The Variant Effect Predictor (42) has also been extended to include these features and as an option, to run as a stand-alone software program that does not require a network connection or Ensembl database. The integration of regulatory features with DNA variation data is particularly powerful. Overlap of variants with regulatory features is reported, as well as overlap with TF-binding sites and high information content bases within the binding site. This provides an additional level of annotation of variants identified in GWAS and other studies.

Ensembl website and software infrastructure

This year saw the release of a third mirror of the Ensembl website in the Asia-Pacific region located at http://asia.ensembl.org. As with our other mirrors at http://useast.ensembl.org and http://uswest.ensembl.org, the Asia mirror uses Amazon Web Services (AWS) to provide the infrastructure (the USWest mirror was migrated to AWS Northern California data centre in 2011). By consolidating all of the supported Ensembl mirrors in AWS, we are able to provide consistent support and increased performance for users around the world. All users visiting the Ensembl website are automatically redirected to their nearest mirror, ensuring the best possible performance. For users accessing Ensembl data via our API or direct MySQL queries, we have also launched a second database server at useastdb.ensembl.org.

The last major update to the Ensembl web interface was release 51 (November 2008) (43,44). Over the past year, we have continued to focus on small but significant improvements to the web interface and on-going updates to the underlying software infrastructure. The latter included the deployment of Lucene, an open-source search engine that we also mirrored in AWS.

Display of the user's own data has been extended to include attachment of large indexed formats such as BAM, BigWig and VCF. For file types such as BED or GFF, the file upload process has been improved to give a count of features parsed from the file and to provide a link to sample coordinates where data can be viewed. Improvements to the discoverability of content have also been made, with a redesigned masthead containing links to popular content and the rewriting of some text-heavy pages to provide clear links enhanced by graphics.
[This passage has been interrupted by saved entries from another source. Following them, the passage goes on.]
Lemma extract_artifacts_kind_dead (json_content : json) (texts : list json) :
  extract_artifacts dumps json_content texts
  = spec.extract_artifacts_without_kind dumps json_content texts.
Proof.
  unfold extract_artifacts, spec.extract_artifacts_without_kind.
  destruct (result_of json_content) as [e | result]; [reflexivity |]. rewrite !bind_ret.
  destruct (get result "artifacts") as [e | artifacts]; [reflexivity |]. rewrite !bind_ret.
  destruct (truthy artifacts); [| reflexivity].
  destruct (getitem json_content "result") as [e | result']; [reflexivity |]. rewrite !bind_ret.
  destruct (getitem result' "artifacts") as [e | l]; [reflexivity |]. rewrite !bind_ret.
  destruct (len l) as [e | n]; [reflexivity |]. rewrite !bind_ret.
  destruct (iter l) as [e | xs]; [reflexivity |]. rewrite !bind_ret.
  apply for_each_ext, extract_artifact_kind_dead.
Qed.

(** C10: the branch on [kind] cannot be taken: its condition is false
    whenever the first branch was not taken; the extraction without that
    branch equals the implemented one on every input; and writing any
    value to the [kind] field of a part leaves its extraction unchanged. *)
Theorem kind_branch_is_unreachable :
  (forall d : list (string * json),
     negb (truthy (dict_get d "text"))
     && (eq_str (dict_get d "kind") "text" && truthy (dict_get d "text")) = false)
  /\ (forall part texts,
        extract_artifact_part dumps part texts
        = spec.extract_artifact_part_without_kind dumps part texts)
  /\ (forall raw, extract dumps raw = spec.extract_without_kind dumps raw)
  /\ (forall d kind texts,
        extract_artifact_part dumps (JDict (dict_set d "kind" kind)) texts
        = extract_artifact_part dumps (JDict d) texts).
Proof.
  split; [| split; [| split]].
  - intros d. destruct (truthy (dict_get d "text")); [reflexivity |].
    by rewrite andb_false_r.
  - apply extract_artifact_part_kind_dead.
  - intros raw. unfold extract, spec.extract_without_kind.
    destruct (keys raw) as [e | ks]; [reflexivity |]. rewrite !bind_ret.
    destruct (result_of raw) as [e | r]; [reflexivity |]. rewrite !bind_ret.
    by rewrite extract_artifacts_kind_dead.
  - intros d kind texts. rewrite !extract_artifact_part_kind_dead.
    unfold spec.extract_artifact_part_without_kind, getitem, dict_get, dict_get_default.
    by rewrite !dict_lookup_set_other by done.
Qed.
(** [start]: the [try] block, the [except KeyboardInterrupt] clause, which
    only prints, and the [finally] clause, which runs [_cleanup] on every
    path, also after the [_cleanup] of the failed wait. *)
Definition start (self : launcher) (env : environment) (o : os) : launcher * os * returned :=
  let '(self1, o1) := _start_server self env o in
  match _wait_for_server self1 20 env o1 with
  | (Some false, o2) =>
      let o3 := _cleanup self1 env o2 in
      (self1, _cleanup self1 env o3, ReturnedFalse)
  | (Some true, o2) =>
      let '(self2, o3) := _start_client self1 env o2 in
      let o4 := wait_for_client self2 env o3 in
      (self2, _cleanup self2 env o4, ReturnedNone)
  | (None, o2) => (self1, _cleanup self1 env o2, ReturnedNone)
  end.

(** [sys.argv[i]] converted with [int], or [default] when the argument is
    missing or [int] raises [ValueError]. *)
Definition port_argument (argv : list string) (i : nat) (default : Z) : Z :=
  match argv !! i with
  | Some text =>
      match py_int text with
      | Some port => port
      | None => default
      end
  | None => default
  end.

(** [main()], given [sys.argv]. *)
Definition main (argv : list string) (env : environment) (o : os) : launcher * os * returned :=
  let server_port := port_argument argv 1 4000 in
  let client_port := port_argument argv 2 8501 in
  let launcher := __init__ server_port client_port in
  start launcher env o.

End PlaygroundLauncher.

(** No child process runs and nothing has been called yet. *)
Definition quiet : PlaygroundLauncher.os := PlaygroundLauncher.OS false false [].

(** The number of requests and of sleeps among the calls. *)
Definition is_post (e : PlaygroundLauncher.event) : bool :=
  match e with
  | PlaygroundLauncher.Post _ _ => true
  | _ => false
  end.
(** * AudioStream (libAvKys / MultiSrc / ffmpeg): audio synchronisation,
      format negotiation and packet assembly.

    Shallow embedding of
    [src/libAvKys/Plugins/MultiSrc/src/ffmpeg/src/audiostream.cpp].

    - C++ [int], [int64_t], [uint64_t] are [Z] with the wrap-around
      written out.
    - [qreal] is IEEE-754 binary64, modelled bit-exactly by the Standard
      Library's [spec_float] (precision 53, emax 1024, round to nearest
      even); NaN is [S754_nan].
    - libavutil / libavcodec / libswresample / libm are external: their
      functions are the fields of the class [Libav].
    - A member function maps the world (the object and the Global Clock)
      to its result, the world after the call and the trace of its
      observable effects (clock writes, resampler calls, signals). *)

From Stdlib Require Import ZArith List Bool Lia.
From Stdlib Require Import SpecFloat.
Import ListNotations.

Local Open Scope Z_scope.

(** ** Machine integers *)

Module Int.

Definition INT_MIN : Z := - 2 ^ 31.
Definition INT_MAX : Z := 2 ^ 31 - 1.
Definition INT64_MIN : Z := - 2 ^ 63.
Definition INT64_MAX : Z := 2 ^ 63 - 1.

(** Two's complement reduction of [z] to [w] bits. *)
Definition wrap (w : Z) (z : Z) : Z :=
  (z + 2 ^ (w - 1)) mod 2 ^ w - 2 ^ (w - 1).

Definition int (z : Z) : Z := wrap 32 z.
Definition int64 (z : Z) : Z := wrap 64 z.
(** * Coordinator/worker MPI programs: matrix_add_v2.c and scatter_matrix_mult.c

    A shallow embedding of the two [main] functions of the repository and of
    the part of the MPI transport they rely on (scatter, broadcast, blocking
    tagged send and receive), followed by the properties of the written
    specification, each settled against the embedded code.

    Conventions.
    - Group size [np], ranks [me] and array indices are natural numbers
      (MPI_Comm_size yields [np >= 1] and MPI_Comm_rank yields [me < np]).
    - Elements of C [int] arrays are integers with the 32-bit two's
      complement wrap-around written out; C [float] is IEEE binary32,
      modelled by the Standard Library's [spec_float] at precision 24.
    - Arrays are lists of their declared length; a load or store outside
      that length is a [Fault] (undefined behaviour in C).
    - Each process is a function of its rank in a small monad that threads
      the process memory, collects the trace of observable events and stops
      early on [exit]. *)

From Stdlib Require Import String.
From Stdlib Require Import ZArith List Lia Bool Arith PeanoNat.
From Stdlib Require Import SpecFloat.
Import ListNotations.

Set Implicit Arguments.

(* ------------------------------------------------------------------ *)
(** ** C data *)

Module C.

(** Two's complement reduction of an integer to a 32-bit [int]. *)
Definition wrap32 (z : Z) : Z := ((z + 2 ^ 31) mod 2 ^ 32 - 2 ^ 31)%Z.

Definition int_add (x y : Z) : Z := wrap32 (x + y).

Definition int_mul (x y : Z) : Z := wrap32 (x * y).

Definition int_of_nat (n : nat) : Z := wrap32 (Z.of_nat n).

(** IEEE binary32. *)
Definition float32 : Type := spec_float.
Definition prec32 : Z := 24%Z.
Definition emax32 : Z := 128%Z.

Definition f32_zero : float32 := S754_zero false.
Definition f32_add (x y : float32) : float32 := SFadd prec32 emax32 x y.
Definition f32_mul (x y : float32) : float32 := SFmul prec32 emax32 x y.

(** Conversion [(float) z] of an [int] value. *)
Definition f32_of_Z (z : Z) : float32 := binary_normalize prec32 emax32 z 0 false.

(** The integer a float stands for, when it stands for one:
    [m * 2 ^ e] with the sign, for a finite float whose value has no
    fractional part. *)
Definition f32_to_Z (f : float32) : option Z :=
  match f with
  | S754_zero _ => Some 0%Z
  | S754_finite sg m e =>
      let mag :=
        if (0 <=? e)%Z then Some (Z.pos m * 2 ^ e)%Z
        else if (Z.pos m mod 2 ^ (- e) =? 0)%Z then Some (Z.pos m / 2 ^ (- e))%Z
             else None in
      option_map (fun z => if sg then (- z)%Z else z) mag
  | S754_infinity _ | S754_nan => None
  end.

End C.

(* ------------------------------------------------------------------ *)
(** ** Fixed-size buffers *)

Section Buffers.
Context {T : Type}.

Definition load (buf : list T) (i : nat) : option T := nth_error buf i.

Definition store (buf : list T) (i : nat) (v : T) : option (list T) :=
  if i <? length buf
  then Some (firstn i buf ++ v :: skipn (S i) buf)
  else None.

(** Copy [data] into [buf] from index [off] on; [None] when it does not fit. *)
Definition blit (buf : list T) (off : nat) (data : list T) : option (list T) :=
  if off + length data <=? length buf
  then Some (firstn off buf ++ data ++ skipn (off + length data) buf)
  else None.

(** The [cnt] elements of [buf] from index [off] on. *)
Definition slice (off cnt : nat) (buf : list T) : list T :=
  firstn cnt (skipn off buf).

End Buffers.

(* ------------------------------------------------------------------ *)
(** ** Observable events and the process monad *)

Inductive payload : Type :=
| Chars (s : string)
| Ints (l : list Z)
| Floats (l : list C.float32).

(** What a process writes on its console; only the content is kept. *)
Inductive output : Type :=
| Usage (len maxproc : nat)
| Distributing (me : nat) (host : string) (np : nat)
| Receiving (me : nat) (host : string)
| LocalData (me : nat) (host : string) (a b sum : list Z)
| RemoteSum (src : nat) (host : string) (sum : list Z)
| Ready
| SentBack (me : nat) (host : string)
| NumProcs (np : nat)
| MatrixA (a : list C.float32)
| VectorX (x : list C.float32)
| FinalVector (r : list C.float32)
| Computed (me : nat) (host : string) (r : list C.float32).

Inductive event : Type :=
| Scatter (cnt root : nat)
| Bcast (cnt root : nat)
| Send (p : payload) (dest : nat) (tag : Z)
| Recv (p : payload) (src : nat) (tag : Z)
| Print (o : output)
| Finalize.

(** Source, tag and element type of a received message. *)
Inductive kind : Type := OfChars | OfInts | OfFloats.

Definition kind_of (p : payload) : kind :=
  match p with
  | Chars _ => OfChars
  | Ints _ => OfInts
  | Floats _ => OfFloats
  end.

Definition recv_header (e : event) : option (nat * Z * kind) :=
  match e with
  | Recv p src tag => Some (src, tag, kind_of p)
  | _ => None
  end.

Definition is_usage (e : event) : bool :=
  match e with Print (Usage _ _) => true | _ => false end.

Definition is_comm (e : event) : bool :=
  match e with
  | Scatter _ _ | Bcast _ _ | Send _ _ _ | Recv _ _ _ => true
  | Print _ | Finalize => false
  end.

Inductive res (M A : Type) : Type :=
| Ok (a : A) (m : M) (tr : list event)
| Exited (code : Z) (m : M) (tr : list event)
| Blocked (tr : list event)
| Fault (tr : list event).

Arguments Ok {M A} a m tr.
Arguments Exited {M A} code m tr.
Arguments Blocked {M A} tr.
Arguments Fault {M A} tr.

Definition prog (M A : Type) : Type := M -> res M A.

Section Monad.
Context {M : Type}.

Definition ret {A} (a : A) : prog M A := fun m => Ok a m [].

Definition bind {A B} (p : prog M A) (k : A -> prog M B) : prog M B :=
  fun m =>
    match p m with
    | Ok a m1 tr1 =>
        match k a m1 with
        | Ok b m2 tr2 => Ok b m2 (tr1 ++ tr2)
        | Exited c m2 tr2 => Exited c m2 (tr1 ++ tr2)
        | Blocked tr2 => Blocked (tr1 ++ tr2)
        | Fault tr2 => Fault (tr1 ++ tr2)
        end
    | Exited c m1 tr1 => Exited c m1 tr1
    | Blocked tr1 => Blocked tr1
    | Fault tr1 => Fault tr1
    end.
When users log in to their personal Ensembl accounts, each tab in the masthead also has dropdown menus giving quick access to other species and recently visited locations, genes, variations and regulatory features.

Finally, design of the pop-up configuration panel has been improved with the aid of user input. Favorite tracks can be saved, and a new graphical matrix allows quick and intuitive selection of cell/tissue data for regulatory tracks.

Ensembl user support

Ensembl continues to support users through our outreach activities, in addition to targeting new users and getting first-hand feedback about our resources from scientists. Our trainers have held workshops in 46 countries, and the 90 workshops given in 2011 included both Japan and Eastern Europe.

Documentation for the Ensembl API was updated this year to properly describe our inheritance model. This required the deployment of a new documentation system based on Doxygen (http://www.doxygen.org). The full API documentation is available at http://www.ensembl.org/info/docs/api/index.html.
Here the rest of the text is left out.